Гельцер рассказала про исчезновение Смольцова и просила выяснить, не задержан ли он случайно сотрудниками ВЧК. Наведя тут же справку, Ксенофонтов ответил:

— Да. Он находится у нас.

— Но ведь он должен танцевать сегодня со мной в «Эрмитаже»! — заволновалась Гельцер. — Нельзя ли его отпустить.

— Можно, конечно, — засмеялся Ксенофонтов, — он задержан для выяснения личности в квартире арестованного. Но как же ему танцевать? За три дня он, вероятно, устал, да и переволновался…

Но Гельцер начала горячо убеждать своего собеседника в силе и выносливости Смольцова, легко носящего ее в «pas de deux», бросающего ее в «рыбку» и заворачивающего «большой пируэт» на 24 такта…

— Какую рыбку? — спросил Ксенофонтов, но через полтора часа Виктор Смольцов, уже вымывшийся и переодевшийся, шагал с чемоданчиком по аллейке «Эрмитажа» к Зеркальному театру, рассказывая направо и налево о своих злоключениях и о том, что Гельцер достаточно было только позвонить в коллегию ВЧК, чтобы его сразу же освободили.

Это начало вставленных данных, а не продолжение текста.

(** It had been verified for this generation, with the CA bundle of hash [hash]. *)
Definition still_verified (srv : MCPServer) (s : RState) (hash : string) : Prop :=
  exists c info, FindStatusCondition (st_conditions (srv_status srv)) ConditionTypeVerified = Some c /\
    c_status c = ConditionTrue /\ st_observedGeneration (srv_status srv) = om_generation (srv_meta srv) /\
    st_serverInfo (srv_status srv) = Some info /\ default "" (tlsCABundleHashes s !! stateKey srv) = hash.

Definition endpoint_answered `{V : Vendor} (srv : MCPServer) (s : RState) (url : string) (h : list event) : Prop :=
  dialled srv url h \/ exists hash, still_verified srv s hash /\ (hash = "" \/ bundle_read srv h hash).

(** Everything Verified=True rests on, for one Service endpoint. *)
Definition rests_on `{V : Vendor} (r : MCPServerReconciler) (srv : MCPServer) (s : RState) (h : list event) : Prop :=
  exists sel port, workload_serves r srv sel h /\ exposed srv sel port h /\ bound srv h /\
    endpoint_answered srv s (endpointURL srv {| ep_name := serviceNameFor srv; ep_port := port |}) h.

Definition verified_true (st : MCPServerStatusApplyConfiguration) : Prop :=
  published_status st ConditionTypeVerified = Some ConditionTrue.

(** ** The facts are stable *)

#[export] Instance current_deployment_stable srv d : Stable (current_deployment srv d).
Proof. unfold current_deployment. stable_tac. Qed.
#[export] Instance deployment_outcome_stable `{V : Vendor} r srv : Stable (deployment_outcome r srv).
Proof. unfold deployment_outcome. stable_tac. Qed.
#[export] Instance gateway_peers_stable srv peers : Stable (fun h => gateway_peers srv h peers).
Proof. intros h h' Hi. by apply gateway_peers_mono. Qed.
#[export] Instance policy_in_place_stable r srv : Stable (policy_in_place r srv).
Proof. unfold policy_in_place. stable_tac. Qed.
#[export] Instance workload_read_stable srv ref w : Stable (workload_read srv ref w).
Proof. unfold workload_read. destruct w; stable_tac. Qed.
#[export] Instance workload_serves_stable `{V : Vendor} r srv sel : Stable (workload_serves r srv sel).
Proof. unfold workload_serves. stable_tac. Qed.
#[export] Instance service_outcome_stable srv sel : Stable (service_outcome srv sel).
Proof. unfold service_outcome. stable_tac. Qed.
#[export] Instance exposed_stable srv sel port : Stable (exposed srv sel port).
Proof. unfold exposed. stable_tac. Qed.
#[export] Instance bound_stable srv : Stable (bound srv).
Proof. unfold bound. stable_tac. Qed.
#[export] Instance bundle_read_stable `{V : Vendor} srv hash : Stable (fun h => bundle_read srv h hash).
Proof. unfold bundle_read. stable_tac. Qed.
#[export] Instance dialled_stable `{V : Vendor} srv url : Stable (dialled srv url).
Proof. unfold dialled. stable_tac. Qed.
#[export] Instance endpoint_answered_stable `{V : Vendor} srv s url : Stable (endpoint_answered srv s url).
Proof. unfold endpoint_answered. stable_tac. Qed.

#[export] Instance rests_on_stable `{V : Vendor} r srv s : Stable (rests_on r srv s).
Proof. unfold rests_on. stable_tac. Qed.

(** ** What each handler establishes *)

Section establish.
Context `{V : Vendor} {L : VendorLaws V}.
Context (r : MCPServerReconciler) (srv : MCPServer).

Lemma reconcileDeployment_current s :
  mwp (reconcileDeployment r srv) s (fun tr res _ => match res with
    | Ok d => exists d', current_deployment srv d' tr /\ dep_replicas d' = dep_replicas d /\ (serving d -> serving d')
    | Err _ => True end).
Proof.
  unfold reconcileDeployment. destruct (createDeployment r srv) as [d0|] eqn:Ed; [|by apply mwp_ret].
  pose proof (createDeployment_namespace _ _ _ Ed) as [Hns Hnm].
  destruct (setController srv (dep_meta d0)) as [m|] eqn:Em; [|by apply mwp_ret].
  pose proof (setController_frame _ _ _ Em) as Hm.
  apply mwp_bind, applyConfigHash_keeps; [|intros; by apply mwp_ret]. intros tr1 d1 Hd1 _ _ _. cbn in Hd1.
  assert (Hkey : om_namespace (dep_meta d1) = om_namespace (srv_meta srv) /\ om_name (dep_meta d1) = om_name (srv_meta srv))
    by (rewrite Hd1, Hm; cbn; auto). destruct Hkey as [-> ->].
  apply mwp_bind, mwp_call. intros [ex|e].
  - apply mwp_bind, mwp_validateOwnership_simple; [|intros; by apply mwp_ret]. intros _.
    destruct (setController srv (dep_meta ex)) as [m1|] eqn:E1; [|by apply mwp_ret].
    destruct (deploymentNeedsUpdate _ _ _ _).
    + destruct (applyCustomDeploymentMetadata _ _) as [d2|]; [|by apply mwp_ret].
      apply mwp_bind, mwp_call. intros [stored|e]; [|by apply mwp_ret]. apply mwp_call. intros [d|e]; [|done].
      exists d. split; [|done]. right. left. exists d2, stored. seen.
    + apply mwp_ret. exists ex. split; [|split; [done|]].
      * right. right. seen.
      * unfold serving. cbn. by rewrite (setController_frame _ _ _ E1).
  - destruct (IsNotFound e); [|by apply mwp_ret].
    destruct (applyCustomDeploymentMetadata _ _) as [d2|]; [|by apply mwp_ret].
    apply mwp_call. intros [d|e']; [|done]. exists d. split; [|done]. left. exists d2. seen.
Qed.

Эта болтовня, достигнув ушей враждебных элементов, приняла совсем другую форму в усиленно распространяемых по Москве слухах о том, что Гельцер является крупным работником ВЧК. На другой день уже говорили о том, что она «выдала заговор двухсот белых офицеров», а на третий день зазвонили обывательские телефоны, забегали московские Бобчинские и Добчинские и заработали языками профессиональные шептуны, рассказывая о том, что «вчера вечером знаменитая балерина Гельцер при выходе из машины задушена красным платком у подъезда своей квартиры за раскрытие заговора белых офицеров»…

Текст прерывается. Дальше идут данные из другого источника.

(** The binding as the API server answered the patch; unchanged without one. *)
Definition EnsureBindingAnnotations (binding : MCPGatewayBinding) (desired : gmap string string) : M (result MCPGatewayBinding) :=
  let changed := existsb (fun '(k, v) => annotation binding k != v) (map_to_list desired) in
  if negb changed then mret (Ok binding)
  else
    let annotations := desired ∪ view (om_annotations (mgb_meta binding)) in
    call (CPatch KBinding binding (with_mgb_meta (with_annotations (Some annotations) (mgb_meta binding)) binding)).

(** Returns the binding with the endpoint, or the error of the patch. *)
Definition ResolveAndRecordBackendService (binding : MCPGatewayBinding) (server : MCPServer)
    : M (result (MCPGatewayBinding * ServiceEndpoint * option error)) :=
  resolved ← ResolveServiceEndpoint Direct server;
  let '(endpoint, resolveErr) := resolved in
  binding' ←? EnsureBindingAnnotations binding
    {[ AnnotationServiceRef := RefKey (om_namespace (srv_meta server)) (ep_name endpoint) ]};
  mret (Ok (binding', endpoint, resolveErr)).

(** [controllerutil.SetControllerReference(binding, obj, r.Scheme)] *)
Definition bindingController (binding : MCPGatewayBinding) (o : ObjectMeta) : result ObjectMeta :=
  SetControllerReference MCPServerAPIVersion MCPGatewayBindingKind (mgb_meta binding) o.

(** The references held as [ownersBefore], read after [SetControllerReference]. *)
Definition ownersBefore (binding : MCPGatewayBinding) (o : ObjectMeta) : list OwnerReference :=
  OwnersAlias MCPServerAPIVersion MCPGatewayBindingKind (mgb_meta binding) o.

Definition createOrUpdate (k : kind) `{O : Owned k} (binding : MCPGatewayBinding) (desired : obj k) : M (option error) :=
  match bindingController binding (meta_of k desired) with
  | Err e => mret (Some (Wrap ("setting controller reference on " +:+ noun +:+ ": ") e))
  | Ok m =>
      got ← call (CGet Cached k (om_namespace m) (om_name m));
      match got with
      | Err e =>
          if IsNotFound e then
            created ← call (CCreate k (set_meta m desired));
            match created with Err createErr => mret (Some createErr) | Ok _ => mret None end
          else mret (Some e)
      | Ok existing =>
          match bindingController binding (meta_of k existing) with
          | Err e => mret (Some (Wrap ("setting controller reference on existing " +:+ noun +:+ ": ") e))
          | Ok m' =>
              let ownersChanged := ownersBefore binding (meta_of k existing) != om_ownerReferences m' in
              if ownersChanged || (spec_of existing != spec_of desired) then
                updated ← call (CUpdate k (set_spec (spec_of desired) (set_meta m' existing)));
                match updated with Err updateErr => mret (Some updateErr) | Ok _ => mret None end
              else mret None
          end
      end
  end.

(** Removes the binding's object of kind [k], when there is one and the binding controls it. *)
Definition deleteStale (k : kind) `{O : Owned k} (binding : MCPGatewayBinding) : M (option error) :=
  got ← call (CGet Cached k (om_namespace (mgb_meta binding)) (om_name (mgb_meta binding)));
  match got with
  | Err e => if IsNotFound e then mret None else mret (Some (Wrap ("checking for stale " +:+ noun +:+ ": ") e))
  | Ok o =>
      if IsControlledBy (meta_of k o) (mgb_meta binding) then
        deleted ← call (CDelete k o None);
        match deleted with
        | Some e => if IsNotFound e then mret None else mret (Some (Wrap ("deleting stale " +:+ noun +:+ ": ") e))
        | None => mret None
        end
      else mret None
  end.

End with_vendor.

(** The HTTPRoute spec both providers ask for: one parent, one path rule, one backend. *)
Definition routeSpec (gwName gwNamespace : string) (sectionName : option string) (hostnames : list string)
    (path : string) (endpoint : ServiceEndpoint) : HTTPRouteSpec :=
  {| hrs_parentRefs := [{| pref_group := Some GatewayGroupName; pref_kind := Some "Gateway"; pref_namespace := Some gwNamespace;
                           pref_name := gwName; pref_sectionName := sectionName; pref_port := None |}];
     hrs_hostnames := hostnames;
     hrs_rules := [{| rule_matches := [{| rm_path := Some {| pm_type := Some PathMatchPathPrefix; pm_value := Some path |};
                                          rm_other := "" |}];
                      rule_backendRefs := [{| br_group := Some ""; br_kind := Some "Service"; br_name := ep_name endpoint;
                                              br_namespace := None; br_port := Some (ep_port endpoint);
                                              br_weight := Some 1; br_other := "" |}];
                      rule_other := "" |}];
     hrs_other := "" |}.

(** [mcpServer.Spec.Config.Path], with the default *)
Definition serverPath (mcpServer : MCPServer) : string :=
  if cfg_path (spec_config (srv_spec mcpServer)) == "" then DefaultMCPPath else cfg_path (spec_config (srv_spec mcpServer)).

(** ** Host names *)

(** A DNS name, possibly below a wildcard label, within the limits of RFC 1123. *)
Definition valid_hostname `{V : Vendor} (h : string) : Prop :=
  h <> "" /\ net.ParseZonedAddr h = None /\ (String.length h <= 253)%nat /\
  IsDNS1123Subdomain (strings.TrimPrefix h "*.") = [] /\
  Forall (fun label => (String.length label <= 63)%nat) (strings.SplitByte "."%char (strings.TrimPrefix h "*.")).

Lemma existsb_false {A} (f : A -> bool) l : existsb f l = false <-> Forall (fun x => f x = false) l.
Proof.
  induction l as [|x l IH]; cbn; [by split; [constructor|]|].
  rewrite orb_false_iff, IH, Forall_cons. done.
Qed.

Lemma ValidateHostname_None `{V : Vendor} h : ValidateHostname h = None <-> valid_hostname h.
Proof.
  unfold ValidateHostname, valid_hostname, maxHostnameLength, maxLabelLength.
  case_bool_decide as Hne; [naive_solver|].
  destruct (net.ParseZonedAddr h); [naive_solver|].
  destruct (Nat.ltb_spec 253 (String.length h)) as [Hl|Hl]; [split; [done|]; intros (_ & _ & ? & _); lia|].
  destruct (IsDNS1123Subdomain _) as [|er ers] eqn:Ed; [|naive_solver].
  destruct (existsb _ _) eqn:Ee.
  - split; [done|]. intros (_ & _ & _ & _ & Hf). apply existsb_exists in Ee as (x & Hx & Hlt).
    rewrite List.Forall_forall in Hf. specialize (Hf x Hx). apply Nat.ltb_lt in Hlt. lia.
  - apply existsb_false in Ee. split; [|done]. intros _. split_and!; try done.
    eapply Forall_impl; [exact Ee|]. intros x Hx%Nat.ltb_ge. done.
Qed.

Lemma FormatHost_dns `{V : Vendor} h : valid_hostname h -> FormatHost h = h.
Proof. intros (_ & H & _). unfold FormatHost. by rewrite H. Qed.

(** ** Route acceptance *)

Definition condition_current (generation : Z) (t : string) (conds : list Condition) : Prop :=
  exists c, In c conds /\ c_type c = t /\ c_status c = ConditionTrue /\ generation <= c_observedGeneration c.

(** A parent of the route that is the given Gateway reports, for the current
    generation of the route, both Accepted and ResolvedRefs. *)
Definition accepted_by (route : HTTPRoute) (gwName gwNamespace : string) : Prop :=
  exists parent, In parent (route_parents route) /\
    pref_name (rps_parentRef parent) = gwName /\ parentNamespace route (rps_parentRef parent) = gwNamespace /\
    condition_current (om_generation (route_meta route)) RouteConditionAccepted (rps_conditions parent) /\
    condition_current (om_generation (route_meta route)) RouteConditionResolvedRefs (rps_conditions parent).

Definition is_current (generation : Z) (t : string) (c : Condition) : bool :=
  negb (c_observedGeneration c <? generation) && ((c_type c == t) && (c_status c == ConditionTrue)).

Lemma is_current_spec g t c :
  is_current g t c = true <-> c_type c = t /\ c_status c = ConditionTrue /\ g <= c_observedGeneration c.
Proof. unfold is_current. rewrite !andb_true_iff, negb_true_iff, Z.ltb_ge, !bool_decide_eq_true. tauto. Qed.

Lemma fold_current (sel : bool * bool -> bool) g t conds acc :
  (forall acc c, sel (judgeCondition g acc c) = sel acc || is_current g t c) ->
  sel (fold_left (judgeCondition g) conds acc) = true <-> sel acc = true \/ condition_current g t conds.
Proof.
  intros Hstep. revert acc. induction conds as [|c conds IH]; intros acc; cbn.
  - split; [auto|]. intros [?|(? & [] & _)]. done.
  - rewrite IH, Hstep, orb_true_iff, is_current_spec. unfold condition_current. cbn. split.
    + intros [[?|?]|(c' & ? & ?)]; eauto 6.
    + intros [?|(c' & [<-|?] & ?)]; eauto 6.
Qed.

Теперь уже беспрерывно стал трещать звонок телефонного аппарата в коридоре гельцеровской квартиры. Звонила вся театральная Москва, почитатели таланта, знакомые, любопытные и все, кто узнавал в справочном бюро номер телефона балерины.

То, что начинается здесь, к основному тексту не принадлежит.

Lemma steady_Scheme route g n c : exists a, steady (SchemeFromAcceptedRoute route g n) c a.
Proof.
  unfold SchemeFromAcceptedRoute. induction (route_parents route) as [|p ps IH]; cbn [schemeFromParents]; [eexists; apply steady_ret|].
  do 3 (lazymatch goal with |- context [if ?c then _ else _] => destruct c end; [exact IH|]).
  destruct (cl_get c Cached KGateway n g) as [gw|e] eqn:E; [|destruct (IsNotFound e) eqn:Ee];
    eexists; (apply steady_get; [done|]; rewrite E, ?Ee; apply steady_ret).
Qed.

Lemma steady_Endpoint srv c : exists a, steady (ResolveServiceEndpoint Direct srv) c a.
Proof.
  unfold ResolveServiceEndpoint. destruct (spec_serviceRef _); [|eexists; apply steady_ret].
  set (port := match spec_workloadRef (srv_spec srv) with Some _ => _ | None => _ end).
  assert (H : exists a, steady (resolveServicePort Direct (serviceNameFor srv) (om_namespace (srv_meta srv)) port) c a).
  { unfold resolveServicePort. destruct (0 <? port); [eexists; apply steady_ret|].
    destruct (cl_get c Direct KService (om_namespace (srv_meta srv)) (serviceNameFor srv)) as [svc|e] eqn:E.
    - destruct (svc_ports svc) as [|p0 ps] eqn:Ep; [|destruct (List.find (fun p => sp_name p == mcpPortName) (p0 :: ps)) eqn:Ef];
        eexists; (apply steady_get; [done|]; rewrite E, Ep, ?Ef; apply steady_ret).
    - destruct (IsNotFound e) eqn:Ee; eexists; (apply steady_get; [done|]; rewrite E, Ee; apply steady_ret). }
  destruct H as [a Ha]. eexists. eapply steady_bind; [exact Ha|apply steady_ret].
Qed.

End steps.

Некоторые осторожно спрашивали: «Как здоровье Екатерины Васильевны?»; другие прямо задавали вопрос: «Правда ли, что?..»; третьи осведомлялись уже о том, «когда вынос тела»…

Случилось так, что этот последний вопрос задали самой Гельцер, как раз поднявшей телефонную трубку. Гельцер заболела нервным потрясением.

Она ничего не отвечала приходившим врачам, смотрела пустыми глазами на каких-то людей, советовавших ей «отслужить в квартире молебен», и не дотрагивалась до еды, резко вздрагивая при телефонных звонках, продолжавшихся с прежней интенсивностью.

Теперь уже рассказывали о том, что «Совнарком дал для покрова на гроб» ризу из Успенского собора…

Я пошел в местком Большого театра посоветоваться, что делать, потому что как раз в это время начал работать организационный комитет по проведению 25-летнего юбилея Е. В. Гельцер, секретарем которого я являлся. В месткоме решили созвать на первое совещание уже утвержденную юбилейную комиссию, в которую входили Шаляпин, Ермолова, Собинов, Станиславский, Немирович-Данченко, Нежданова, Качалова, Сумбатов-Южин, Москвин и многие другие прославленные деятели искусства.

Именитые члены юбилейной комиссии собрались на первое заседание в конторе государственных театров. Информировав собравшихся о сделанной организационным комитетом подготовительной работе, я считал свои секретарские обязанности исчерпанными, но меня вновь избрали секретарем уже юбилейной комиссии. Потом зашла речь о самой юбилярше, которой грозила тяжелая форма нервной депрессии на почве ее «убийства», «похорон» и так далее.

Этот вопрос, не стоявший, разумеется, в повестке дня, заставил горячо заговорить большинство членов комиссии. Рокотал бархатными нотками голос Василия Ивановича Качалова, мелодичным хрустальным звоном перекликались ангельские голоса Антонины Васильевны Неждановой и Леонида Витальевича Собинова, властно и убедительно падали слова Александра Ивановича Сумбатова-Южина, на высоких регистрах взволнованно говорил Иван Михайлович Москвин, состоявший в близком родстве с Гельцер как муж ее старшей сестры — Любови Васильевны, и мягко и в то же время тревожно звучал в тишине обаятельный тембр Константина Сергеевича Станиславского, говорившего о том, что, прежде чем обсуждать вопросы чествования Гельцер, необходимо неотложно оказать помощь талантливой артистке и спасти ее от угрозы тяжелого заболевания.